Task prompt:
Only one stretch of the records below should be repeated. It starts with the line containing "(** Sections of" and goes on through the line containing "true true false", exactly as written.

Stored data
· · ·

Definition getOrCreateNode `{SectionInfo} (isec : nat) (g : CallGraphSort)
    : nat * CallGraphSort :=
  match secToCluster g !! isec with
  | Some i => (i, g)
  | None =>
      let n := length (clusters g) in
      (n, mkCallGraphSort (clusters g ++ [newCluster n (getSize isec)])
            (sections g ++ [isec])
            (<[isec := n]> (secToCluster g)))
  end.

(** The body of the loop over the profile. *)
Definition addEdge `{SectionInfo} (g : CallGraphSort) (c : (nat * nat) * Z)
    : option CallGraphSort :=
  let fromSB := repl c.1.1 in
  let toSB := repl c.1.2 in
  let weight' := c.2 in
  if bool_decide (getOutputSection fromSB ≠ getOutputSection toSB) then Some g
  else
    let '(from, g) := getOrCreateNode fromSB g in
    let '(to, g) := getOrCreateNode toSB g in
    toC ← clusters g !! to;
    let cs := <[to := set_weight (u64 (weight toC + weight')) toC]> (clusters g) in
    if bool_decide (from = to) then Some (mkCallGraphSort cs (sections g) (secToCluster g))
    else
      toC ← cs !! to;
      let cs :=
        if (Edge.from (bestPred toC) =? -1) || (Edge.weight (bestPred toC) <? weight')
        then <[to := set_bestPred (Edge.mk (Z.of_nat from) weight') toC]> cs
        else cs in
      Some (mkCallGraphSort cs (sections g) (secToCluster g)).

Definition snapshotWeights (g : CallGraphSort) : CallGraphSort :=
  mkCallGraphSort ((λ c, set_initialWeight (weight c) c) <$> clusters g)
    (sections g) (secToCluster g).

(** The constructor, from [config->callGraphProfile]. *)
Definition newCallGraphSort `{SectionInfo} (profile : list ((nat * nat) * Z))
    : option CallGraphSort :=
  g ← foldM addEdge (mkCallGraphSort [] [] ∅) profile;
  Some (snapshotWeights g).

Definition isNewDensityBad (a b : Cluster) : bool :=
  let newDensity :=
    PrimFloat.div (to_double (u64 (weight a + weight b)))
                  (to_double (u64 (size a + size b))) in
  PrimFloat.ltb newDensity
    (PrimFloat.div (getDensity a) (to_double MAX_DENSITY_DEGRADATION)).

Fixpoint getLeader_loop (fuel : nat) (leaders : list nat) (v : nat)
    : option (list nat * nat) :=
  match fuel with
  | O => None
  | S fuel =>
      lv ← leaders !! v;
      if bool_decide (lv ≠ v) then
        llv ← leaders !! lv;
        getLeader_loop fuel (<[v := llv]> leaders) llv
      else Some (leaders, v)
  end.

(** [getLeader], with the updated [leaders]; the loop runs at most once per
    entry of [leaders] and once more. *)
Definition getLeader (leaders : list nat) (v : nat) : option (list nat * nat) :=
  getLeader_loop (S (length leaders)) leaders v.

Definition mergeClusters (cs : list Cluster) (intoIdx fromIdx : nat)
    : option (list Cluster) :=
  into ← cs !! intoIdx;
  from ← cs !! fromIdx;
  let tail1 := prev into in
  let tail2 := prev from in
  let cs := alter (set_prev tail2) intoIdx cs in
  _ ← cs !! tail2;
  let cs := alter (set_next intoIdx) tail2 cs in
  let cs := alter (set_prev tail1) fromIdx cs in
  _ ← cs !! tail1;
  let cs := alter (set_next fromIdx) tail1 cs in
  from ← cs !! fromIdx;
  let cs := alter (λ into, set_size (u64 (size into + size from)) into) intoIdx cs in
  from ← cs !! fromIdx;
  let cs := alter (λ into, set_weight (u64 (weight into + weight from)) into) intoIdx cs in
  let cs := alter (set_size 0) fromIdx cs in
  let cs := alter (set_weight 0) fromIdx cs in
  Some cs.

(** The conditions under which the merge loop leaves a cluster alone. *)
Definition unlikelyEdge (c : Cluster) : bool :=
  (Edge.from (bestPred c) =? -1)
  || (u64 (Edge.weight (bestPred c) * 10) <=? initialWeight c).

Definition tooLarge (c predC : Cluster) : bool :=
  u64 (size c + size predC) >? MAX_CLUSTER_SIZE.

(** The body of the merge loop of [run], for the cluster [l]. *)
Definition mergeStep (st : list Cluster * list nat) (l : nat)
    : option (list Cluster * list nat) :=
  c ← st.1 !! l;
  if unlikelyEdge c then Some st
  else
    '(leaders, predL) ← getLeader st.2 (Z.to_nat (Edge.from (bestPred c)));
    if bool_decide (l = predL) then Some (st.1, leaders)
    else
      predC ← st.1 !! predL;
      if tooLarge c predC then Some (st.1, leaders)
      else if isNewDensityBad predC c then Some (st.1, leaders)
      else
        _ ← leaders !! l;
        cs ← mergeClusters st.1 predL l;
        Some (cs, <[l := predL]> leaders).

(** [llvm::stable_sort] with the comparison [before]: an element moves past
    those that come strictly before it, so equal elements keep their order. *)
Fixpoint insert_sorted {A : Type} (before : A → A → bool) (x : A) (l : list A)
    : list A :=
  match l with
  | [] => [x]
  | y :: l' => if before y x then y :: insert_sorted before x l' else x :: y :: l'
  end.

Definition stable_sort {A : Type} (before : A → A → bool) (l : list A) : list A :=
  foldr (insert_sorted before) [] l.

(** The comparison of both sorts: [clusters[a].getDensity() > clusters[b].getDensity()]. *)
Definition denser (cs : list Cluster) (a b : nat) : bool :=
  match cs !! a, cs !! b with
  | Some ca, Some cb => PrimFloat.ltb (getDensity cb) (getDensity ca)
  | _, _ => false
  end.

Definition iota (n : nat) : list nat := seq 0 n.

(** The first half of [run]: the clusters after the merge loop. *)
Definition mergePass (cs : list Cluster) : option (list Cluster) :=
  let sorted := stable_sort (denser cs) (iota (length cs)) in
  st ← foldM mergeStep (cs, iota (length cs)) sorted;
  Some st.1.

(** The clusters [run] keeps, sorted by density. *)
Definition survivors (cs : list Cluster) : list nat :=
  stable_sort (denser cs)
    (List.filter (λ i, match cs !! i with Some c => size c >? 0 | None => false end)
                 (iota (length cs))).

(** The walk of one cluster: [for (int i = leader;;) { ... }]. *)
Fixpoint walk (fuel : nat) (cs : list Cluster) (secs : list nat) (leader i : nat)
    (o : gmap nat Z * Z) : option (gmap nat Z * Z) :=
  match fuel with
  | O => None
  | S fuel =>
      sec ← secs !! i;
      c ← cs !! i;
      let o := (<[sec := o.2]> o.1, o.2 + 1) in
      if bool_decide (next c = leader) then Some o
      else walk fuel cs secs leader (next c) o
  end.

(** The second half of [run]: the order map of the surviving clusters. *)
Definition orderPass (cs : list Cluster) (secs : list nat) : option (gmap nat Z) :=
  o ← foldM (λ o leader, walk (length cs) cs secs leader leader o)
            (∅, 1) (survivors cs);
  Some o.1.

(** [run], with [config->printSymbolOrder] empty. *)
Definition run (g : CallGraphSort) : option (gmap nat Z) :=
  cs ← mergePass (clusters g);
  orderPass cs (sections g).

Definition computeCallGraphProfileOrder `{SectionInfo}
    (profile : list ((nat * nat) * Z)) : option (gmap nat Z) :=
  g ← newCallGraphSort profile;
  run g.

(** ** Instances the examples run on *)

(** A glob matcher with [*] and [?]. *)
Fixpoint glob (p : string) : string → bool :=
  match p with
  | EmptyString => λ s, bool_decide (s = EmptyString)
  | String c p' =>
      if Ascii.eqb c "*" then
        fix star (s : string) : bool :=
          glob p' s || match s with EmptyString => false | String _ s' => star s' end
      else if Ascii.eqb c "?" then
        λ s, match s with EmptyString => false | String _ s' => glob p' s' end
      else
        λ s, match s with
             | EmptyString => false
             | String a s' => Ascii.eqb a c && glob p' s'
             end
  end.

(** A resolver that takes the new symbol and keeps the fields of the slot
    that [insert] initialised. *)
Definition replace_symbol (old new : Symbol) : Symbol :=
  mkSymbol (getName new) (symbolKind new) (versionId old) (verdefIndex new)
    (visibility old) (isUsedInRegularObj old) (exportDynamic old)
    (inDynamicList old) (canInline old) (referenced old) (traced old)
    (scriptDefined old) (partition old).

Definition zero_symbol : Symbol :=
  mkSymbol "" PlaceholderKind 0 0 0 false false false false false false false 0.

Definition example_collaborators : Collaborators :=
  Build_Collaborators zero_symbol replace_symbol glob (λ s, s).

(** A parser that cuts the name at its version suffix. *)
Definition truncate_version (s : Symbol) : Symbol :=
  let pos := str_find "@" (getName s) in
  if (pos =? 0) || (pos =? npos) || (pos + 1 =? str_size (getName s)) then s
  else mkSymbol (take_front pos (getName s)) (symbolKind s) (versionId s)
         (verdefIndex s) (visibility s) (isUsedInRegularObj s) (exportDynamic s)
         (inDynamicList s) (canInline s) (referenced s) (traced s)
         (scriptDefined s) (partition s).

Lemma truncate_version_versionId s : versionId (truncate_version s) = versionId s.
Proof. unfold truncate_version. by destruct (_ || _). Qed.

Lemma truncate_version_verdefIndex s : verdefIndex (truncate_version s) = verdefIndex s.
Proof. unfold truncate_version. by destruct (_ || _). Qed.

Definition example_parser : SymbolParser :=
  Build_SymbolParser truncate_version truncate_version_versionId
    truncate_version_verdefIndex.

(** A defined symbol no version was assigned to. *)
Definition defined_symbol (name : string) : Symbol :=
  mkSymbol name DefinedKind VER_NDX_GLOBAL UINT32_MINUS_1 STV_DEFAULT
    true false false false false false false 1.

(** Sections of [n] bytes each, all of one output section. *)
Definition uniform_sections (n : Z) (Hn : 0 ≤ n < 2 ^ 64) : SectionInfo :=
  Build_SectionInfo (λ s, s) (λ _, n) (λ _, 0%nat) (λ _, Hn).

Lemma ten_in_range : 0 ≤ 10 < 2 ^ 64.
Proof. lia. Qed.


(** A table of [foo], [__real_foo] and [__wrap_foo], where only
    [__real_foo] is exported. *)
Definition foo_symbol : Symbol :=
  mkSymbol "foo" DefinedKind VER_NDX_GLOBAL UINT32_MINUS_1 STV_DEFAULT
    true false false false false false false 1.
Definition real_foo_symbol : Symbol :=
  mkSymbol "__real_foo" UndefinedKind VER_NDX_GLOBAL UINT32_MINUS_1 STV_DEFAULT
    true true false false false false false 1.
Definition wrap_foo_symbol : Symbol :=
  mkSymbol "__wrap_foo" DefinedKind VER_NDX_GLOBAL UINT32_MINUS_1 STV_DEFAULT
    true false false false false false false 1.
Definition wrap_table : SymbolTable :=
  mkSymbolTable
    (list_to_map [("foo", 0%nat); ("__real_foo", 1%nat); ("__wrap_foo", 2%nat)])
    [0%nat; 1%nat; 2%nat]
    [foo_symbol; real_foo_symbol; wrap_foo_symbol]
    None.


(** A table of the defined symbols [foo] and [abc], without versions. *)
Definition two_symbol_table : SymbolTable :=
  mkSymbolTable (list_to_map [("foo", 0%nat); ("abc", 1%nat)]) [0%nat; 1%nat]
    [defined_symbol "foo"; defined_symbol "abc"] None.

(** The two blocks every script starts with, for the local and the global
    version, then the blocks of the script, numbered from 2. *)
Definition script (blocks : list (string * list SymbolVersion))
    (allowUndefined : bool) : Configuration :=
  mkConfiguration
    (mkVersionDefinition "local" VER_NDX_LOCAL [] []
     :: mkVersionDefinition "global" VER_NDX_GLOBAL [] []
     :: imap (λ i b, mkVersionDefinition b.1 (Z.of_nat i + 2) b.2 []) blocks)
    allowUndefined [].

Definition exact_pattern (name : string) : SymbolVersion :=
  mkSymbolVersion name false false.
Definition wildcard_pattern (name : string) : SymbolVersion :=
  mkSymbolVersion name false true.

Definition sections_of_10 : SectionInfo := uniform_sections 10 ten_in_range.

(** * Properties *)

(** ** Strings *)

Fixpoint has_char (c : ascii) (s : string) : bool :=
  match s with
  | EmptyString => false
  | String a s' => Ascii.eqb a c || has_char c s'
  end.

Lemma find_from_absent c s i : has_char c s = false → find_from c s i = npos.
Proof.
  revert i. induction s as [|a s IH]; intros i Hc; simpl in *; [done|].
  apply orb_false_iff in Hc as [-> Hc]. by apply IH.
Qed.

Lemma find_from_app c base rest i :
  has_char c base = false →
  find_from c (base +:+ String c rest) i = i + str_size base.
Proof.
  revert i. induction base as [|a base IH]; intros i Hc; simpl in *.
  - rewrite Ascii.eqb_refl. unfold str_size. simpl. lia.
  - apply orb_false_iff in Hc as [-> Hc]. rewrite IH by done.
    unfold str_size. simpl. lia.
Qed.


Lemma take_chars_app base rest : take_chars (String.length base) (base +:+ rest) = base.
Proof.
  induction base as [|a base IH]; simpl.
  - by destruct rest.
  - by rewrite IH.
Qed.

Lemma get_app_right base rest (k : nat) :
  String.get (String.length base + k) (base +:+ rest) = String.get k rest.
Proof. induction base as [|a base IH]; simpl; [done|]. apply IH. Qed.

· · ·

Solution for this problem:
(** Sections of [n] bytes each, all of one output section. *)
Definition uniform_sections (n : Z) (Hn : 0 ≤ n < 2 ^ 64) : SectionInfo :=
  Build_SectionInfo (λ s, s) (λ _, n) (λ _, 0%nat) (λ _, Hn).

Lemma ten_in_range : 0 ≤ 10 < 2 ^ 64.
Proof. lia. Qed.


(** A table of [foo], [__real_foo] and [__wrap_foo], where only
    [__real_foo] is exported. *)
Definition foo_symbol : Symbol :=
  mkSymbol "foo" DefinedKind VER_NDX_GLOBAL UINT32_MINUS_1 STV_DEFAULT
    true false false false false false false 1.
Definition real_foo_symbol : Symbol :=
  mkSymbol "__real_foo" UndefinedKind VER_NDX_GLOBAL UINT32_MINUS_1 STV_DEFAULT
    true true false false false false false 1.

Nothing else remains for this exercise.